_Data for this task_
(* ===== verification/Auth.v ===== *)
(** * Who is calling, and what they may call

    src/src/daemon/auth.hh and auth.cc, and [clientCommonName] of src/src/logfmt.hh.
    A call has the peer's certificate, if any, and the two headers that identify
    a caller. *)

From Stdlib Require Import Ascii.
From S2P Require Import Prelude Xfcc XfccTheorems Acl Oidc.

#[local] Set Warnings "-level-tolerance".

Module Call.
Record t := mk {
  hasCert : bool;                (* the TLS peer presented a certificate *)
  commonNames : list bytes;      (* its x509 CN property *)
  forwarded : list bytes;        (* values of x-forwarded-client-cert *)
  authorization : list bytes;    (* values of authorization *)
}.
End Call.

Definition clientCommonName (c : Call.t) : option bytes :=
  if Call.hasCert c then Some (match Call.commonNames c with [] => [] | cn :: _ => cn end) else None.

Inductive Kind := anonymous | named | badToken.

Module Caller.
Record t := mk { name : bytes; role : option Role; kind : Kind }.
End Caller.

Inductive StatusCode := OK | PERMISSION_DENIED | UNAUTHENTICATED.
Definition Status : Type := StatusCode * bytes.

Module Auth.
Record t := mk { acl : Acl.t; proxies : TrustedProxies.t; oidc : option (list Provider.t) }.

Section Auth.
Context (decode : bytes → option Decoded.t).
Context (jwt_verify : bytes → bytes → bytes → bytes → N → Z → Decoded.t → bool).
Context (fnmatch : bytes → bytes → bool) (dump : Json → bytes).
Context (fetchKeys : Provider.t → option (list Jwk.t)) (refetchOnMissMs : Z).

(** [forwardedCommonName] always ends. *)
Definition forwarded (c : Call.t) : option bytes := default None (forwardedCommonName (Call.forwarded c)).

(** Whose certificate the call is made with. *)
Definition client_cert (a : t) (c : Call.t) : option bytes :=
  let cert := clientCommonName c in
  if TrustedProxies.matches fnmatch (proxies a) cert then forwarded c else cert.

Definition by_cert (a : t) (cert : option bytes) : Caller.t :=
  Caller.mk (default (str "-") cert) (Acl.roleFor fnmatch (acl a) cert)
    (match cert with Some _ => named | None => anonymous end).

(** [Auth::identify]; the state is the signing keys of the verifier. *)
Definition identify (a : t) (c : Call.t) (now mono mono' : Z) (keys : list KeySet.t) : list KeySet.t * Caller.t :=
  let cert := client_cert a c in
  let certKnown := match cert with Some _ => Acl.roleFor fnmatch (acl a) cert | None => None end in
  match certKnown, oidc a with
  | None, Some providers =>
      match bearerToken (Call.authorization c) with
      | Some token =>
          let '(keys, res) := verify decode jwt_verify fnmatch dump fetchKeys refetchOnMissMs providers token now mono mono' keys in
          (keys, match res with
                 | None => Caller.mk (str "-") None badToken
                 | Some who => Caller.mk (Identity.subject who) (Identity.role who) named
                 end)
      | None => (keys, by_cert a cert)
      end
  | _, _ => (keys, by_cert a cert)
  end.

Definition identifyDirect (a : t) (c : Call.t) : Caller.t := by_cert a (clientCommonName c).
End Auth.

(** [Auth::authorize] *)
Definition authorize (caller : Caller.t) (method : bytes) (minRole : Role) : Status :=
  match Caller.role caller with
  | Some role =>
      if role_le minRole role then (OK, [])
      else (PERMISSION_DENIED, str "role '" ++ roleName role ++ str "' may not call " ++ method)
  | None =>
      match Caller.kind caller with
      | anonymous => (UNAUTHENTICATED, str "server requires a TLS client certificate or bearer token")
      | badToken => (UNAUTHENTICATED, str "bearer token rejected")
      | named => (PERMISSION_DENIED, str "no access rule matches '" ++ Caller.name caller ++ str "'")
      end
  end.

Definition bmRepair_wire : N := 1.

Definition authorize_mode (caller : Caller.t) (method : bytes) (minRole : Role) (buildMode : N) : Status :=
  let status := authorize caller method minRole in
  match status.1 with
  | OK => if (buildMode =? bmRepair_wire)%N then authorize caller (method ++ str "(repair)") trusted else status
  | _ => status
  end.
End Auth.

(** ** Entitlement *)

Section Entitled.
Context (decode : bytes → option Decoded.t).
Context (jwt_verify : bytes → bytes → bytes → bytes → N → Z → Decoded.t → bool).
Context (fnmatch : bytes → bytes → bool) (dump : Json → bytes).
Context (fetchKeys : Provider.t → option (list Jwk.t)) (refetchOnMissMs : Z).
Context (a : Auth.t) (c : Call.t) (now mono mono' : Z) (keys : list KeySet.t).

Abbreviation identify' := (Auth.identify decode jwt_verify fnmatch dump fetchKeys refetchOnMissMs a c now mono mono' keys).
Abbreviation verify' providers token :=
  (verify decode jwt_verify fnmatch dump fetchKeys refetchOnMissMs providers token now mono mono' keys).

(** The certificate speaks for its own CN, except that of a trusted proxy, which speaks
    for the client it names. *)
Inductive speaks_for : option bytes → Prop :=
  | own : TrustedProxies.matches fnmatch (Auth.proxies a) (clientCommonName c) = false → speaks_for (clientCommonName c)
  | forwarded_by name : TrustedProxies.matches fnmatch (Auth.proxies a) (clientCommonName c) = true →
      forwardedCommonName (Call.forwarded c) = Some name → speaks_for name.

(** The first rule whose pattern matches. *)
Definition first_rule (name : bytes) (role : Role) : Prop :=
  ∃ i pat, Acl.rules (Auth.acl a) !! i = Some (pat, role) ∧ fnmatch (c_str pat) (c_str name) = true ∧ NUL ∉ name ∧
    ∀ j pat' role', j < i → Acl.rules (Auth.acl a) !! j = Some (pat', role') → fnmatch (c_str pat') (c_str name) = false.

(** Who has no rule of their own. *)
Definition no_rule (cert : option bytes) : Prop :=
  ∀ name, cert = Some name → Acl.rules (Auth.acl a) ≠ [] ∧ ∀ role, ¬ first_rule name role.

(** The role everyone gets when there are no rules. *)
Definition open_role : Role := if Acl.clientsTrusted (Auth.acl a) then trusted else write.

Definition has_token (token : bytes) : Prop := is_Some (Auth.oidc a) ∧ bearerToken (Call.authorization c) = Some token.

Inductive entitled : Role → Prop :=
  | by_rule name role : speaks_for (Some name) → first_rule name role → entitled role
  | by_default name : speaks_for (Some name) → Acl.rules (Auth.acl a) = [] → entitled open_role
  | by_token cert token providers who role :
      speaks_for cert → no_rule cert → Auth.oidc a = Some providers → has_token token →
      (verify' providers token).2 = Some who → Identity.role who = Some role → entitled role
  | as_anonymous role :
      speaks_for None → (∀ token, ¬ has_token token) → Acl.anonRole (Auth.acl a) = Some role → entitled role
  | unguarded :
      speaks_for None → (∀ token, ¬ has_token token) → Acl.anonRole (Auth.acl a) = None →
      Acl.identityRequired (Auth.acl a) = false → Acl.rules (Auth.acl a) = [] → entitled open_role.

Lemma roleFor_named name role :
  Acl.roleFor fnmatch (Auth.acl a) (Some name) = Some role ↔
  (Acl.rules (Auth.acl a) = [] ∧ role = open_role) ∨ first_rule name role.
Proof.
  unfold Acl.roleFor, Acl.active, first_rule. destruct (decide (Acl.rules (Auth.acl a) = [])) as [E|E].
  - rewrite bool_decide_true by done. simpl. unfold Acl.capped, open_role. rewrite E.
    split; [intros [= <-]; left; by destruct (Acl.clientsTrusted _)|].
    intros [[_ ->]|(i & pat & Hi & _)]; [by destruct (Acl.clientsTrusted _)|done].
  - rewrite bool_decide_false by done. simpl. case_decide as HN; [naive_solver|].
    split.
    + destruct (list_find _ _) as [[i [pat r]]|] eqn:Ef; [|done]. intros [= ->].
      apply list_find_Some in Ef as (Hi & Hm & Hb). right. exists i, pat. split_and!; [done..|].
      intros j pat' role' Hj Hl. apply not_true_is_false. exact (Hb j _ Hl Hj).
    + intros [[? _]|(i & pat & Hi & Hm & _ & Hb)]; [done|].
      rewrite (proj2 (list_find_Some _ _ i (pat, role))); [done|]. split_and!; [done..|].
      intros j [pat' role'] Hl Hj. simpl. by rewrite (Hb j pat' role' Hj Hl).
Qed.

Lemma no_rule_iff cert :
  no_rule cert ↔ match cert with Some _ => Acl.roleFor fnmatch (Auth.acl a) cert = None | None => True end.
Proof.
  unfold no_rule. destruct cert as [name|]; [|naive_solver]. pose proof (roleFor_named name) as Hr. split.
  - intros Hn. destruct (Hn name eq_refl) as [Hne Hno]. apply eq_None_not_Some. intros [role [[? _]|?]%Hr]; [done|]. by eapply Hno.
  - intros E name' [= <-]. rewrite E in Hr. split.
    + intros E'. by pose proof (proj2 (Hr open_role) (or_introl (conj E' eq_refl))).
    + intros role Hf. by pose proof (proj2 (Hr role) (or_intror Hf)).
Qed.

Lemma speaks_for_iff cert : speaks_for cert ↔ cert = Auth.client_cert fnmatch a c.
Proof.
  unfold Auth.client_cert, Auth.forwarded. split.
  - intros [->|name -> ->]; done.
  - intros ->. destruct (TrustedProxies.matches _ _ _) eqn:E; [|by apply own].
    apply forwarded_by; [done|]. unfold forwardedCommonName.
    destruct (Call.forwarded c) as [|v [|]]; [done| |done]. by destruct (subjectCommonName_total v) as [? ->].
Qed.

Lemma anonymous_role role :
  Acl.roleFor fnmatch (Auth.acl a) None = Some role ↔
  Acl.anonRole (Auth.acl a) = Some role ∨
  Acl.anonRole (Auth.acl a) = None ∧ Acl.identityRequired (Auth.acl a) = false ∧ Acl.rules (Auth.acl a) = [] ∧ role = open_role.
Proof.
  unfold Acl.roleFor, Acl.active, Acl.capped, open_role. destruct (Acl.anonRole _); [naive_solver|].
  destruct (Acl.identityRequired _); simpl; [naive_solver|].
  destruct (decide (Acl.rules (Auth.acl a) = [])); [rewrite bool_decide_true by done|rewrite bool_decide_false by done]; simpl;
    destruct (Acl.clientsTrusted _); naive_solver.
Qed.

(** A certificate's role, when no token decides. *)
Lemma entitled_by_cert role :
  (Auth.oidc a = None ∨ bearerToken (Call.authorization c) = None ∨ ¬ no_rule (Auth.client_cert fnmatch a c)) →
  Caller.role (Auth.by_cert fnmatch a (Auth.client_cert fnmatch a c)) = Some role ↔ entitled role.
Proof.
  intros Hno. simpl. destruct (Auth.client_cert fnmatch a c) as [name|] eqn:Ec.
  - rewrite roleFor_named. split.
    + intros [[? ->]|?]; [eapply by_default|eapply by_rule]; try done; by apply speaks_for_iff.
    + intros [name' r Hs%speaks_for_iff Hf|name' Hs%speaks_for_iff Hf|cert token ps who r Hs%speaks_for_iff Hn Ho [_ Ht] _ _
        |r Hs%speaks_for_iff _ _|Hs%speaks_for_iff _ _ _ _]; rewrite Ec in Hs; simplify_eq; [by right|by left|].
      destruct Hno as [?|[?|Hno]]; [congruence..|by destruct Hno].
  - rewrite anonymous_role. assert (∀ token, ¬ has_token token) as Hnt.
    { intros token [[ps Ho] Ht]. destruct Hno as [?|[?|Hno]]; [congruence..|]. destruct Hno. by intros name. }
    split.
    + intros [?|(? & ? & ? & ->)]; [by apply as_anonymous; [apply speaks_for_iff|..]|].
      by apply unguarded; [apply speaks_for_iff|..].
    + intros [name' r Hs%speaks_for_iff Hf|name' Hs%speaks_for_iff Hf|cert token ps who r Hs%speaks_for_iff Hn Ho Ht _ _
        |r Hs%speaks_for_iff _ Hr|Hs%speaks_for_iff _ ? ? ?]; rewrite Ec in Hs; simplify_eq; [|by left|by right].
      by destruct (Hnt token).
Qed.

Lemma identify_entitled role : Caller.role identify'.2 = Some role ↔ entitled role.
Proof.
  unfold Auth.identify. set (cert := Auth.client_cert fnmatch a c).
  pose proof (no_rule_iff cert) as Hnr. set (known := match cert with Some _ => _ | None => None end).
  assert (known = None ↔ no_rule cert) as Hk by (rewrite Hnr; unfold known; by destruct cert).
  destruct known as [r|]; [apply entitled_by_cert; right; right; intros ?%Hk; done|].
  destruct (Auth.oidc a) as [providers|] eqn:Eo; [|apply entitled_by_cert; by left].
  destruct (bearerToken _) as [token|] eqn:Et; [|apply entitled_by_cert; by right; left].
  destruct (verify' providers token) as [keys' res] eqn:Ev. simpl.
  assert (has_token token) as Ht by (split; [rewrite Eo; by eexists|done]). split.
  - destruct res as [who|]; [|done]. intros Hr.
    eapply (by_token cert token providers who); [by apply speaks_for_iff|by apply Hk|done|done|by rewrite Ev|done].
  - intros [name' r Hs%speaks_for_iff Hf|name' Hs%speaks_for_iff Hf|cert' token' ps who r Hs%speaks_for_iff Hn Ho [_ Ht'] Hv Hr
      |r Hs%speaks_for_iff Hno Hr|Hs%speaks_for_iff Hno ? ? ?]; fold cert in Hs; simplify_eq.
    + destruct (proj1 Hk eq_refl name') as [_ Hn]; [done|]. by destruct (Hn r).
    + destruct (proj1 Hk eq_refl name') as [Hn _]; done.
    + rewrite Ev in Hv. simpl in Hv. by simplify_eq.
    + by destruct (Hno token).
    + by destruct (Hno token).
Qed.

(** C35. A call is let through exactly if its caller is entitled to a role that is at
    least the method's, and to [trusted] for a repair.  A forwarded certificate only
    counts from a trusted proxy, the first matching rule decides, a token is only
    asked for when no rule knows the certificate, a rejected token is no way in even
    where anonymous calls are allowed, and without --trust-clients nobody is trusted
    but by an explicit rule, token or anonymous role. *)
Theorem access_control method minRole buildMode :
  (Auth.authorize_mode identify'.2 method minRole buildMode).1 = OK ↔
  ∃ role, entitled role ∧ role_le minRole role = true ∧ (buildMode = Auth.bmRepair_wire → role = trusted).
Proof.
  unfold Auth.authorize_mode, Auth.authorize. setoid_rewrite <- identify_entitled.
  destruct (Caller.role identify'.2) as [role|].
  - destruct (role_le minRole role) eqn:El; simpl; [|split; [done|intros (r & [= <-] & Hl & _); congruence]].
    destruct (N.eqb_spec buildMode Auth.bmRepair_wire) as [->|Hne].
    + destruct (role_le trusted role) eqn:Et; simpl.
      * split; [|done]. intros _. exists role. split_and!; [done..|]. intros _. by destruct role.
      * split; [done|]. intros (role' & [= <-] & _ & Hr). by rewrite (Hr eq_refl) in Et.
    + split; [|done]. intros _. exists role. done.
  - split; [by destruct (Caller.kind _)|]. intros (r & ? & _). done.
Qed.
End Entitled.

_Problem requirements_
Copy each line of the listing above that contains the word "when".

_Response to the task_
(** The role everyone gets when there are no rules. *)
(** A certificate's role, when no token decides. *)
    asked for when no rule knows the certificate, a rejected token is no way in even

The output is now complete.